Measures to ease the burden of the economic crisis will go a long way to aid Afghanistan’s humanitarian crisis.
One creative attempt to relieve the financial woes felt by Afghans is the use of digital payments. The Center for Global Development released a brief in May 2022 on the potential impact of digital payments on Afghanistan’s humanitarian crisis.
Digital payments do not include cryptocurrency, though it doesn’t exclude the possibility. They work similar to apps like Venmo or CashApp, where money goes directly to consumers and then to the places they do business. The rise of technology like QR codes has made digital payments even more accessible.
In a country similar to Afghanistan, digital payments are seen as a way to alleviate economic hardship without inadvertently giving money to the Taliban, or paying the Taliban to regulate financial institutions. Instead, security measures including biometric data on smartphones or customer due diligence protocols. The protocols are already in place for digital payments used by non-governmental organizations (NGOs), which often utilize digital payments for salaries in the countries they operate in.
The benefit of digital payments is the traceability, unlike bank notes. However, one potential disadvantage is that many Afghan women do not have access to smartphones or are illiterate, which would be a greater barrier to the effective use of digital payments.

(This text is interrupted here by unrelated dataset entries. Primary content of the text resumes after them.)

(* ===== verification/Metrics.v ===== *)
(** * internal/scanner/metrics

    Node usage as a share of what is allocatable, its averages and maxima, and what the
    report observes of them. Parsing a quantity is a parameter. *)

From Stdlib Require Import ZArith Lia String Ascii Floats.SpecFloat.
From stdpp Require Import base gmap strings list sets.
From S2P Require Import Prelude Maps Float64 GoTime Text Data Observe Findings Finders Capacity Scan Payload Objects.

Local Open Scope nat_scope.

Record NodeMetrics := {
  nm_Name : string; nm_CPUUsage : string; nm_MemoryUsage : string; nm_CPUPercent : float64; nm_MemoryPercent : float64 }.

(** Allocatable CPU in thousandths, and memory in bytes. *)
Record allocInfo := { al_cpuMilli : Z; al_memBytes : Z }.

(** The averages and maxima are nil pointers when no node resolved. *)
Record Usage := {
  us_Nodes : nat; us_TotalCPU : float64; us_TotalMem : float64; us_MaxCPU : float64; us_MaxMem : float64;
  us_MaxCPUNode : string; us_MaxMemNode : string }.

Record MetricsData := { md_NodeCount : nat; md_Usage : Usage; md_Nodes : list NodeMetrics }.

Definition unresolved : float64 := f_of_Z (-1).

Section Metrics.
(** resource.ParseQuantity. *)
Context (ParseQuantity : string -> option Quantity).

(** Usage above zero, as a percentage of what is allocatable. *)
Definition percent (used : option Z) (allocatable : Z) : float64 :=
  match used with
  | Some u => if (0 <? u)%Z then f_mul (f_div (f_of_Z u) (f_of_Z allocatable)) (f_of_Z 100) else unresolved
  | None => unresolved
  end.

Definition metrics_of (name cpu memory : string) (cpuPercent memoryPercent : float64) : NodeMetrics := {|
  nm_Name := name; nm_CPUUsage := cpu; nm_MemoryUsage := memory; nm_CPUPercent := cpuPercent; nm_MemoryPercent := memoryPercent |}.

Definition extractNodeMetrics (o : obj) (alloc : gmap string allocInfo) : NodeMetrics :=
  let name := match member_obj o "metadata" with Some meta => get_str meta "name" | None => "" end in
  match member_obj o "usage" with
  | None => metrics_of name "" "" unresolved unresolved
  | Some usage =>
      let cpu := get_str usage "cpu" in let memory := get_str usage "memory" in
      match alloc !! name with
      | None => metrics_of name cpu memory unresolved unresolved
      | Some info =>
          if (al_cpuMilli info <=? 0)%Z || (al_memBytes info <=? 0)%Z then metrics_of name cpu memory unresolved unresolved
          else metrics_of name cpu memory
                 (percent (q_MilliValue <$> ParseQuantity cpu) (al_cpuMilli info))
                 (percent (q_Value <$> ParseQuantity memory) (al_memBytes info))
      end
  end.

Definition usage_zero : Usage := {|
  us_Nodes := 0; us_TotalCPU := f_zero; us_TotalMem := f_zero; us_MaxCPU := f_zero; us_MaxMem := f_zero;
  us_MaxCPUNode := ""; us_MaxMemNode := "" |}.

Definition resolved (nm : NodeMetrics) : bool :=
  negb (f_ltb (nm_CPUPercent nm) f_zero || f_ltb (nm_MemoryPercent nm) f_zero).

Definition usage_step (u : Usage) (nm : NodeMetrics) : Usage :=
  if negb (resolved nm) then u
  else
    let first := us_Nodes u =? 0 in
    let newCPU := first || f_ltb (us_MaxCPU u) (nm_CPUPercent nm) in
    let newMem := first || f_ltb (us_MaxMem u) (nm_MemoryPercent nm) in {|
    us_Nodes := S (us_Nodes u);
    us_TotalCPU := f_add (us_TotalCPU u) (nm_CPUPercent nm);
    us_TotalMem := f_add (us_TotalMem u) (nm_MemoryPercent nm);
    us_MaxCPU := if newCPU then nm_CPUPercent nm else us_MaxCPU u;
    us_MaxMem := if newMem then nm_MemoryPercent nm else us_MaxMem u;
    us_MaxCPUNode := if newCPU then nm_Name nm else us_MaxCPUNode u;
    us_MaxMemNode := if newMem then nm_Name nm else us_MaxMemNode u |}.

Definition aggregate (nodes : list NodeMetrics) : Usage := fold_left usage_step nodes usage_zero.

Record MetricsNode := { mn_Name : string; mn_CPU : Quantity; mn_Memory : Quantity }.

Definition allocatable_of (nodes : list MetricsNode) : gmap string allocInfo :=
  last_of (map (fun n => (mn_Name n, {| al_cpuMilli := q_MilliValue (mn_CPU n); al_memBytes := q_Value (mn_Memory n) |})) nodes).

Definition audit_metrics (items : list obj) (nodes : list MetricsNode) : MetricsData :=
  let measured := map (fun item => extractNodeMetrics item (allocatable_of nodes)) items in {|
  md_NodeCount := length items; md_Usage := aggregate measured;
  md_Nodes := isort (less_of (cmp_on nm_Name String.compare)) measured |}.

Definition usage_members (u : Usage) : list (string * json) :=
  if us_Nodes u =? 0 then []
  else [("avg_cpu_percent", JNum (f_div (us_TotalCPU u) (f_of_Z (Z.of_nat (us_Nodes u)))));
        ("avg_memory_percent", JNum (f_div (us_TotalMem u) (f_of_Z (Z.of_nat (us_Nodes u)))));
        ("max_cpu_percent", JNum (us_MaxCPU u)); ("max_memory_percent", JNum (us_MaxMem u))]%string ++
       text_member "max_cpu_node" (us_MaxCPUNode u) ++ text_member "max_memory_node" (us_MaxMemNode u).

Definition node_metrics_members (n : NodeMetrics) : list (string * json) := [
  ("name", JStr (nm_Name n)); ("cpu_usage", JStr (nm_CPUUsage n)); ("memory_usage", JStr (nm_MemoryUsage n));
  ("cpu_percent", JNum (nm_CPUPercent n)); ("memory_percent", JNum (nm_MemoryPercent n))].

Definition metrics_members (d : MetricsData) : list (string * json) :=
  [("available", JBool true); ("node_count", count_json (md_NodeCount d));
   ("nodes_with_usage", count_json (us_Nodes (md_Usage d)))]%string ++ usage_members (md_Usage d) ++
  [("nodes"%string, list_json (fun n => JObj (node_metrics_members n)) (md_Nodes d))].

Definition unavailable_metrics : list (string * json) :=
  [("available", JBool false); ("node_count", count_json 0); ("nodes_with_usage", count_json 0); ("nodes", JNull)].

Definition MetricsScanner {E} `{!ApiError E} (metricsItems : list obj + E) (nodes : list MetricsNode + E) :
  Result * option coverageError :=
  match metricsItems with
  | inr err => Finish (fst (Observe coverage_empty "node metrics" (Some err))) "metrics" (JObj unavailable_metrics)
  | inl items =>
      let '(cov, nodes) := optional_list (fst (Observe coverage_empty "node metrics" None)) "nodes" nodes in
      Finish cov "metrics" (JObj (metrics_members (audit_metrics items nodes)))
  end.

(** ** Facts *)

Lemma aggregate_count nodes : us_Nodes (aggregate nodes) = length (List.filter resolved nodes).
Proof.
  unfold aggregate. induction nodes as [|nm nodes IH] using rev_ind; [done|].
  rewrite fold_left_app, List.filter_app, length_app. cbn [fold_left List.filter].
  set (u := fold_left usage_step nodes usage_zero) in *. clearbody u. unfold usage_step.
  destruct (resolved nm); cbn [negb us_Nodes length]; rewrite IH; lia.
Qed.

(** A greatest value of the resolved nodes, with the node that has it. *)
Definition top_of (value : NodeMetrics -> float64) (nodes : list NodeMetrics) (v : float64) (name : string) : Prop :=
  (exists nm, nm ∈ nodes /\ resolved nm = true /\ value nm = v /\ nm_Name nm = name) /\
  (forall nm, nm ∈ nodes -> resolved nm = true -> f_ltb v (value nm) = false).

Lemma top_of_skip value nodes nm v name : resolved nm = false -> top_of value nodes v name -> top_of value (nodes ++ [nm]) v name.
Proof.
  intros Hr [(x & Hx & H) Hall]. split.
  - exists x. split; [apply elem_of_app; by left|done].
  - intros y [Hy| ->%list_elem_of_singleton]%elem_of_app Hy'; [by apply Hall|congruence].
Qed.

Lemma top_of_new value nodes nm : resolved nm = true ->
  (forall x, x ∈ nodes -> resolved x = true -> f_ltb (value nm) (value x) = false) -> top_of value (nodes ++ [nm]) (value nm) (nm_Name nm).
Proof.
  intros Hr Hall. split.
  - exists nm. split_and!; try done. apply elem_of_app. right. by left.
  - intros y [Hy| ->%list_elem_of_singleton]%elem_of_app Hy'; [by apply Hall|apply f_ltb_irrefl].
Qed.

Lemma top_of_keep value nodes nm v name : f_ltb v (value nm) = false -> top_of value nodes v name -> top_of value (nodes ++ [nm]) v name.
Proof.
  intros Hv [(x & Hx & H) Hall]. split.
  - exists x. split; [apply elem_of_app; by left|done].
  - intros y [Hy| ->%list_elem_of_singleton]%elem_of_app Hy'; [by apply Hall|done].
Qed.

(** One step of either maximum. *)
Lemma top_of_step value nodes nm v name : resolved nm = true -> top_of value nodes v name ->
  top_of value (nodes ++ [nm]) (if f_ltb v (value nm) then value nm else v) (if f_ltb v (value nm) then nm_Name nm else name).
Proof.
  intros Hr Ht. destruct (f_ltb v (value nm)) eqn:E; [|by apply top_of_keep]. apply top_of_new; [done|].
  intros x Hx Hrx. destruct Ht as [_ Hall]. by apply (f_ltb_above v _ (value nm)); [apply Hall|].
Qed.

Lemma aggregate_tops nodes : List.filter resolved nodes <> [] ->
  top_of nm_CPUPercent nodes (us_MaxCPU (aggregate nodes)) (us_MaxCPUNode (aggregate nodes)) /\
  top_of nm_MemoryPercent nodes (us_MaxMem (aggregate nodes)) (us_MaxMemNode (aggregate nodes)).
Proof.
  induction nodes as [|nm nodes IH] using rev_ind; [done|]. intros Hne.
  pose proof (aggregate_count nodes) as Hn. unfold aggregate in *. rewrite fold_left_app. cbn [fold_left].
  set (u := fold_left usage_step nodes usage_zero) in *. clearbody u. unfold usage_step.
  rewrite List.filter_app in Hne. cbn [List.filter] in Hne. destruct (resolved nm) eqn:Er; cbn [negb].
  - destruct (List.filter resolved nodes) as [|x l] eqn:Ef.
    + rewrite Hn. cbn. assert (Hnone : forall x, x ∈ nodes -> resolved x = false) by (apply filter_none; by rewrite Ef).
      split; apply top_of_new; try done; intros x Hx Hrx; by rewrite Hnone in Hrx.
    + rewrite Hn. cbn [length Nat.eqb orb us_MaxCPU us_MaxMem us_MaxCPUNode us_MaxMemNode].
      destruct IH as [H1 H2]; [done|]. split; by apply top_of_step.
  - rewrite app_nil_r in Hne. destruct (IH Hne). split; by apply top_of_skip.
Qed.

(** Utilization that was not measured is not reported as none. For the payload the scanner
    writes, when no node resolved to a percentage the report does not observe utilization at
    all, so the capacity verdict on the cluster has nothing to rest on; otherwise the greatest
    CPU and memory percentages in the payload are those of the nodes it names, and no node
    that resolved is above them. *)
Theorem metrics_never_invented r c items nodes o :
  let d := audit_metrics items nodes in
  let measured := map (fun item => extractNodeMetrics item (allocatable_of nodes)) items in
  clusterView r "metrics" c = (list_to_map (metrics_members d), o) -> seen o = true ->
  (List.filter resolved measured = [] -> seen (sg_utilObs (signals_of r c)) = false) /\
  (List.filter resolved measured <> [] ->
     top_of nm_CPUPercent measured (us_MaxCPU (md_Usage d)) (us_MaxCPUNode (md_Usage d)) /\
     top_of nm_MemoryPercent measured (us_MaxMem (md_Usage d)) (us_MaxMemNode (md_Usage d)) /\
     (list_to_map (metrics_members d) : obj) !! "max_cpu_percent"%string = Some (JNum (us_MaxCPU (md_Usage d))) /\
     seen (sg_utilObs (signals_of r c)) = true).
Proof.
  intros d measured Hv Ho. pose proof (aggregate_count measured) as Hn.
  change (aggregate measured) with (md_Usage d) in Hn. rewrite signals_seen. unfold observe. rewrite Hv. split; intros Hf.
  - rewrite Hf in Hn. cbn [length] in Hn.
    assert (Hm : forall k, k = "avg_cpu_percent"%string -> (list_to_map (metrics_members d) : obj) !! k = None).
    { intros k ->. unfold metrics_members, usage_members. by rewrite Hn. }
    rewrite (Hm "avg_cpu_percent"%string eq_refl). cbn [util_Float64]. by destruct o.
  - assert (Hnz : (us_Nodes (md_Usage d) =? 0) = false).
    { rewrite Hn. by destruct (List.filter resolved measured). }
    assert (Hm : forall k v, (k, v) ∈ [("avg_cpu_percent"%string, JNum (f_div (us_TotalCPU (md_Usage d)) (f_of_Z (Z.of_nat (us_Nodes (md_Usage d))))));
        ("avg_memory_percent"%string, JNum (f_div (us_TotalMem (md_Usage d)) (f_of_Z (Z.of_nat (us_Nodes (md_Usage d))))));
        ("max_cpu_percent"%string, JNum (us_MaxCPU (md_Usage d)))] -> (list_to_map (metrics_members d) : obj) !! k = Some v).
    { intros k v H. unfold metrics_members, usage_members. rewrite Hnz. clear -H. unfold text_member.
      apply list_elem_of_In in H as [[= <- <-]|[[= <- <-]|[[= <- <-]|[]]]];
        by destruct (String.eqb (us_MaxCPUNode (md_Usage d)) ""), (String.eqb (us_MaxMemNode (md_Usage d)) ""). }
    destruct (aggregate_tops measured Hf) as [H1 H2]. split_and!; [exact H1|exact H2|apply Hm; by right; right; left|].
    rewrite !(Hm _ _ (list_elem_of_here _ _)), !(Hm _ _ (list_elem_of_further _ _ _ (list_elem_of_here _ _))). cbn. by destruct o.
Qed.
End Metrics.

(** Two nodes, one of which the node list does not have. *)
Definition plain_quantity (s : string) : option Quantity :=
  Some {| q_String := s; q_MilliValue := Z.of_nat (String.length s); q_Value := Z.of_nat (String.length s) |}.

Definition metrics_item (name cpu memory : string) : obj :=
  {[ "metadata"%string := JObj [("name"%string, JStr name)];
     "usage"%string := JObj [("cpu"%string, JStr cpu); ("memory"%string, JStr memory)] ]}.

Definition quantity (n : Z) : Quantity := {| q_String := ""; q_MilliValue := n; q_Value := n |}.

Definition metrics_sample : MetricsData := audit_metrics plain_quantity
  [metrics_item "n1" "x" "xx"; metrics_item "n2" "xxx" "x"] [{| mn_Name := "n1"; mn_CPU := quantity 2; mn_Memory := quantity 4 |}].

Definition metrics_report : Report := one_section "metrics" (JObj (metrics_members metrics_sample)).

Lemma metrics_never_invented_witness :
  clusterView metrics_report "metrics" "c1" = (list_to_map (metrics_members metrics_sample), observed) /\
  us_MaxCPUNode (md_Usage metrics_sample) = "n1"%string /\ seen (sg_utilObs (signals_of metrics_report "c1")) = true.
Proof.
  assert (Hv : clusterView metrics_report "metrics" "c1" = (list_to_map (metrics_members metrics_sample), observed)) by reflexivity.
  split; [exact Hv|]. split; [vm_compute; reflexivity|].
  exact (proj2 (proj2 (proj2 (proj2 (metrics_never_invented plain_quantity metrics_report "c1" _ _ observed Hv eq_refl)
    ltac:(vm_compute; discriminate))))).
Defined.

There are various digital payment platforms that have already shown success. Fintech for International Development partnered with several NGOs to launch “Lotus20”, which had a successful pilot program in Kenya. In Afghanistan, the platform seeing success is “HesabPay”, which has partnered with more than 4,000 Afghan merchants to accept digital payments.
A Look Ahead
Afghanistan’s humanitarian crisis is rapidly growing and will continue to get worse. There are a plethora of other issues contributing to the total devastation and yet so many can be traced back to economic pitfalls. Digital payments have the potential to help Afghans regain control of their finances and lives in a time of near constant crisis.